**Exercise requirements:** Every record below is to be reproduced exactly.

[Opening Input section]

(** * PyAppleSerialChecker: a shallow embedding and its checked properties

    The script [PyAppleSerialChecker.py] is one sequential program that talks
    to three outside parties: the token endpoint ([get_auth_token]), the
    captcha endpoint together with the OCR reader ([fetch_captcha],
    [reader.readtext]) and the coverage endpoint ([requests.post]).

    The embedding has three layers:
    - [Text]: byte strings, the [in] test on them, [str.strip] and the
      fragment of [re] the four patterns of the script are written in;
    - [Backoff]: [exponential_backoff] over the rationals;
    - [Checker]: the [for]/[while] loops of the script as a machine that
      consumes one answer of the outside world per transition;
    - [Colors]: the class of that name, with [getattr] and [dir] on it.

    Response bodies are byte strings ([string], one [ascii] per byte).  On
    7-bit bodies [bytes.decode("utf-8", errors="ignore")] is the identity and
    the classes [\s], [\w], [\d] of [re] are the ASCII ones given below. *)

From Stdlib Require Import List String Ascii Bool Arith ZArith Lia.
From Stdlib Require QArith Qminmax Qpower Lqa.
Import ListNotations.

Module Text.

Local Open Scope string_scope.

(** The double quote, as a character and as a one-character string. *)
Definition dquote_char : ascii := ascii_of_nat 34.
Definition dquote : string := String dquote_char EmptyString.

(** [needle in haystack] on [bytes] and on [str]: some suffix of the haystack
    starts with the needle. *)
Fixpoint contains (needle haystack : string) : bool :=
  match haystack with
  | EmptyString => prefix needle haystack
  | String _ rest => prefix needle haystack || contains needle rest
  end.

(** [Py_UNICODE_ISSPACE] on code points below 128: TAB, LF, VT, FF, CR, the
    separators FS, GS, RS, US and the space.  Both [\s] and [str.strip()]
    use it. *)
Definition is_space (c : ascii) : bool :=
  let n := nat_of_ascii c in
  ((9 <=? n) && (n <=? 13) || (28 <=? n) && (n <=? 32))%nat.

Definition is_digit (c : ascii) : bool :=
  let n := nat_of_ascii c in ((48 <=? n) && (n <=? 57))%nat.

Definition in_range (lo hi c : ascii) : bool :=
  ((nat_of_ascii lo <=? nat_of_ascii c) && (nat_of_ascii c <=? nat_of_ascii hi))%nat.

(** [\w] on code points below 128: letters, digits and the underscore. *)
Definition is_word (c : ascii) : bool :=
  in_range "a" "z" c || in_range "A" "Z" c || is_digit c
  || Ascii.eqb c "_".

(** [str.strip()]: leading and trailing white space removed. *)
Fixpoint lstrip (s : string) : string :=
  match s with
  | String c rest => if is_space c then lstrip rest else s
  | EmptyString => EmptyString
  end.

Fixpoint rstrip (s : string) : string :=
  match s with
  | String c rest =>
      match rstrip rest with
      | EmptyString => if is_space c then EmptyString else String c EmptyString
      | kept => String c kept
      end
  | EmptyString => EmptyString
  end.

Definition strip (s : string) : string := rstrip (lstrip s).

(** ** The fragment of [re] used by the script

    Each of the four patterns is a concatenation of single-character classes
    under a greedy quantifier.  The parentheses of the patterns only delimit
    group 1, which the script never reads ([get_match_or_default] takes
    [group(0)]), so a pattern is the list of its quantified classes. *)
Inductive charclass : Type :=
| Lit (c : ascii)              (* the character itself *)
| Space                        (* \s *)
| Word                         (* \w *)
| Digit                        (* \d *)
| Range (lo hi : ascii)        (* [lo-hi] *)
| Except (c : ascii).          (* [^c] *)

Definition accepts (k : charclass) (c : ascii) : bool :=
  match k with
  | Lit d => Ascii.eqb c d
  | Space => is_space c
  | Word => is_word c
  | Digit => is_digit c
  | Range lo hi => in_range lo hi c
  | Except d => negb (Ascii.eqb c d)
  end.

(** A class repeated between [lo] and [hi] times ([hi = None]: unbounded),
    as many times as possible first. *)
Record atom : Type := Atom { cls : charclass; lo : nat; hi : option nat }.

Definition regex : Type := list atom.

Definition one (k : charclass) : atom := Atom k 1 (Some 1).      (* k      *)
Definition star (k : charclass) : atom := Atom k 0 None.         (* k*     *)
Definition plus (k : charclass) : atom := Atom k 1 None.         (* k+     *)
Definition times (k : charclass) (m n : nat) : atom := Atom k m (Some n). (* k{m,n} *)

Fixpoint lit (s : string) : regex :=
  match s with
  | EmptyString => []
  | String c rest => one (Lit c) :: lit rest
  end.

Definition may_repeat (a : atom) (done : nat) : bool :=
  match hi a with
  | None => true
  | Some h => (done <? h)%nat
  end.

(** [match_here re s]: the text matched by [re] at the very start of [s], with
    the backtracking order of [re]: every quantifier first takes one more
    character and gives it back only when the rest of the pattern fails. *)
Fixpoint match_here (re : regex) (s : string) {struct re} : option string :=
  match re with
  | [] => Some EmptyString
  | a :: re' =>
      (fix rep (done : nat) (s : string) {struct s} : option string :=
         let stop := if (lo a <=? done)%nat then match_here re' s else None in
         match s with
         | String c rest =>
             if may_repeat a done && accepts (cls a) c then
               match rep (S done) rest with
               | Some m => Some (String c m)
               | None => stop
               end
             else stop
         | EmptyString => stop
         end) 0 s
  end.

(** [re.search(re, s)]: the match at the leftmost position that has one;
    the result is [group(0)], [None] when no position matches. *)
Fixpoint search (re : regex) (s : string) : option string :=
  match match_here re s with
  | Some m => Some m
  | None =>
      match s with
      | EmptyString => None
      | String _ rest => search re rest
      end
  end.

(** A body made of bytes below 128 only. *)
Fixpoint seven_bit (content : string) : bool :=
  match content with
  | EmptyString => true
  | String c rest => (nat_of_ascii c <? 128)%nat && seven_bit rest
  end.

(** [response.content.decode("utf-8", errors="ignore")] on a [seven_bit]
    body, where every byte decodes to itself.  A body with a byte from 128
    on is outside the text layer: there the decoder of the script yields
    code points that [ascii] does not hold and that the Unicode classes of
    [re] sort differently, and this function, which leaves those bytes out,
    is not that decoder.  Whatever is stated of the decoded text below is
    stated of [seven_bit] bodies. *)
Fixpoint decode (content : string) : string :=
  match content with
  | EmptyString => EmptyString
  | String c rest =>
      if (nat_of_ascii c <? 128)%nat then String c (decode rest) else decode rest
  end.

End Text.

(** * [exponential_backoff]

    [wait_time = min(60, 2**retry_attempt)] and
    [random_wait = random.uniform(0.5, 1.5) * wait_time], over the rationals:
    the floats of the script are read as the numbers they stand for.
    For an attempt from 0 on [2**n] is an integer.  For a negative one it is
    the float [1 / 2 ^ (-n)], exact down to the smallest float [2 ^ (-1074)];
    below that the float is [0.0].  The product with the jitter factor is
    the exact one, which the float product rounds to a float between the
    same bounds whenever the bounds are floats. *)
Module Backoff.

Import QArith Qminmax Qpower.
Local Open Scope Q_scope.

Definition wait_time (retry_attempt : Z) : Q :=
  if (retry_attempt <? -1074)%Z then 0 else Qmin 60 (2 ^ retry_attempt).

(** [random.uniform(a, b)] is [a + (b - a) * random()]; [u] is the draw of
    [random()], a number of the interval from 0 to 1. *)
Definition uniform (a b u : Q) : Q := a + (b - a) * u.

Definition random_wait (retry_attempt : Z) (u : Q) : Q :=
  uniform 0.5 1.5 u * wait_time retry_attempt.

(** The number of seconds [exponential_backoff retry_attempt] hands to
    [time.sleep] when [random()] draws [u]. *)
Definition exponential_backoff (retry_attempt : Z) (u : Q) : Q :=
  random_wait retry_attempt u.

[Closing Input section]

**Result for this exercise:**
(** * PyAppleSerialChecker: a shallow embedding and its checked properties

    The script [PyAppleSerialChecker.py] is one sequential program that talks
    to three outside parties: the token endpoint ([get_auth_token]), the
    captcha endpoint together with the OCR reader ([fetch_captcha],
    [reader.readtext]) and the coverage endpoint ([requests.post]).

    The embedding has three layers:
    - [Text]: byte strings, the [in] test on them, [str.strip] and the
      fragment of [re] the four patterns of the script are written in;
    - [Backoff]: [exponential_backoff] over the rationals;
    - [Checker]: the [for]/[while] loops of the script as a machine that
      consumes one answer of the outside world per transition;
    - [Colors]: the class of that name, with [getattr] and [dir] on it.

    Response bodies are byte strings ([string], one [ascii] per byte).  On
    7-bit bodies [bytes.decode("utf-8", errors="ignore")] is the identity and
    the classes [\s], [\w], [\d] of [re] are the ASCII ones given below. *)

From Stdlib Require Import List String Ascii Bool Arith ZArith Lia.
From Stdlib Require QArith Qminmax Qpower Lqa.
Import ListNotations.

Module Text.

Local Open Scope string_scope.

(** The double quote, as a character and as a one-character string. *)
Definition dquote_char : ascii := ascii_of_nat 34.
Definition dquote : string := String dquote_char EmptyString.

(** [needle in haystack] on [bytes] and on [str]: some suffix of the haystack
    starts with the needle. *)
Fixpoint contains (needle haystack : string) : bool :=
  match haystack with
  | EmptyString => prefix needle haystack
  | String _ rest => prefix needle haystack || contains needle rest
  end.

(** [Py_UNICODE_ISSPACE] on code points below 128: TAB, LF, VT, FF, CR, the
    separators FS, GS, RS, US and the space.  Both [\s] and [str.strip()]
    use it. *)
Definition is_space (c : ascii) : bool :=
  let n := nat_of_ascii c in
  ((9 <=? n) && (n <=? 13) || (28 <=? n) && (n <=? 32))%nat.

Definition is_digit (c : ascii) : bool :=
  let n := nat_of_ascii c in ((48 <=? n) && (n <=? 57))%nat.

Definition in_range (lo hi c : ascii) : bool :=
  ((nat_of_ascii lo <=? nat_of_ascii c) && (nat_of_ascii c <=? nat_of_ascii hi))%nat.

(** [\w] on code points below 128: letters, digits and the underscore. *)
Definition is_word (c : ascii) : bool :=
  in_range "a" "z" c || in_range "A" "Z" c || is_digit c
  || Ascii.eqb c "_".

(** [str.strip()]: leading and trailing white space removed. *)
Fixpoint lstrip (s : string) : string :=
  match s with
  | String c rest => if is_space c then lstrip rest else s
  | EmptyString => EmptyString
  end.

Fixpoint rstrip (s : string) : string :=
  match s with
  | String c rest =>
      match rstrip rest with
      | EmptyString => if is_space c then EmptyString else String c EmptyString
      | kept => String c kept
      end
  | EmptyString => EmptyString
  end.

Definition strip (s : string) : string := rstrip (lstrip s).

(** ** The fragment of [re] used by the script

    Each of the four patterns is a concatenation of single-character classes
    under a greedy quantifier.  The parentheses of the patterns only delimit
    group 1, which the script never reads ([get_match_or_default] takes
    [group(0)]), so a pattern is the list of its quantified classes. *)
Inductive charclass : Type :=
| Lit (c : ascii)              (* the character itself *)
| Space                        (* \s *)
| Word                         (* \w *)
| Digit                        (* \d *)
| Range (lo hi : ascii)        (* [lo-hi] *)
| Except (c : ascii).          (* [^c] *)

Definition accepts (k : charclass) (c : ascii) : bool :=
  match k with
  | Lit d => Ascii.eqb c d
  | Space => is_space c
  | Word => is_word c
  | Digit => is_digit c
  | Range lo hi => in_range lo hi c
  | Except d => negb (Ascii.eqb c d)
  end.

(** A class repeated between [lo] and [hi] times ([hi = None]: unbounded),
    as many times as possible first. *)
Record atom : Type := Atom { cls : charclass; lo : nat; hi : option nat }.

Definition regex : Type := list atom.

Definition one (k : charclass) : atom := Atom k 1 (Some 1).      (* k      *)
Definition star (k : charclass) : atom := Atom k 0 None.         (* k*     *)
Definition plus (k : charclass) : atom := Atom k 1 None.         (* k+     *)
Definition times (k : charclass) (m n : nat) : atom := Atom k m (Some n). (* k{m,n} *)

Fixpoint lit (s : string) : regex :=
  match s with
  | EmptyString => []
  | String c rest => one (Lit c) :: lit rest
  end.

Definition may_repeat (a : atom) (done : nat) : bool :=
  match hi a with
  | None => true
  | Some h => (done <? h)%nat
  end.

(** [match_here re s]: the text matched by [re] at the very start of [s], with
    the backtracking order of [re]: every quantifier first takes one more
    character and gives it back only when the rest of the pattern fails. *)
Fixpoint match_here (re : regex) (s : string) {struct re} : option string :=
  match re with
  | [] => Some EmptyString
  | a :: re' =>
      (fix rep (done : nat) (s : string) {struct s} : option string :=
         let stop := if (lo a <=? done)%nat then match_here re' s else None in
         match s with
         | String c rest =>
             if may_repeat a done && accepts (cls a) c then
               match rep (S done) rest with
               | Some m => Some (String c m)
               | None => stop
               end
             else stop
         | EmptyString => stop
         end) 0 s
  end.

(** [re.search(re, s)]: the match at the leftmost position that has one;
    the result is [group(0)], [None] when no position matches. *)
Fixpoint search (re : regex) (s : string) : option string :=
  match match_here re s with
  | Some m => Some m
  | None =>
      match s with
      | EmptyString => None
      | String _ rest => search re rest
      end
  end.

(** A body made of bytes below 128 only. *)
Fixpoint seven_bit (content : string) : bool :=
  match content with
  | EmptyString => true
  | String c rest => (nat_of_ascii c <? 128)%nat && seven_bit rest
  end.

(** [response.content.decode("utf-8", errors="ignore")] on a [seven_bit]
    body, where every byte decodes to itself.  A body with a byte from 128
    on is outside the text layer: there the decoder of the script yields
    code points that [ascii] does not hold and that the Unicode classes of
    [re] sort differently, and this function, which leaves those bytes out,
    is not that decoder.  Whatever is stated of the decoded text below is
    stated of [seven_bit] bodies. *)
Fixpoint decode (content : string) : string :=
  match content with
  | EmptyString => EmptyString
  | String c rest =>
      if (nat_of_ascii c <? 128)%nat then String c (decode rest) else decode rest
  end.

End Text.

(** * [exponential_backoff]

    [wait_time = min(60, 2**retry_attempt)] and
    [random_wait = random.uniform(0.5, 1.5) * wait_time], over the rationals:
    the floats of the script are read as the numbers they stand for.
    For an attempt from 0 on [2**n] is an integer.  For a negative one it is
    the float [1 / 2 ^ (-n)], exact down to the smallest float [2 ^ (-1074)];
    below that the float is [0.0].  The product with the jitter factor is
    the exact one, which the float product rounds to a float between the
    same bounds whenever the bounds are floats. *)
Module Backoff.

Import QArith Qminmax Qpower.
Local Open Scope Q_scope.

Definition wait_time (retry_attempt : Z) : Q :=
  if (retry_attempt <? -1074)%Z then 0 else Qmin 60 (2 ^ retry_attempt).

(** [random.uniform(a, b)] is [a + (b - a) * random()]; [u] is the draw of
    [random()], a number of the interval from 0 to 1. *)
Definition uniform (a b u : Q) : Q := a + (b - a) * u.

Definition random_wait (retry_attempt : Z) (u : Q) : Q :=
  uniform 0.5 1.5 u * wait_time retry_attempt.

(** The number of seconds [exponential_backoff retry_attempt] hands to
    [time.sleep] when [random()] draws [u]. *)
Definition exponential_backoff (retry_attempt : Z) (u : Q) : Q :=
  random_wait retry_attempt u.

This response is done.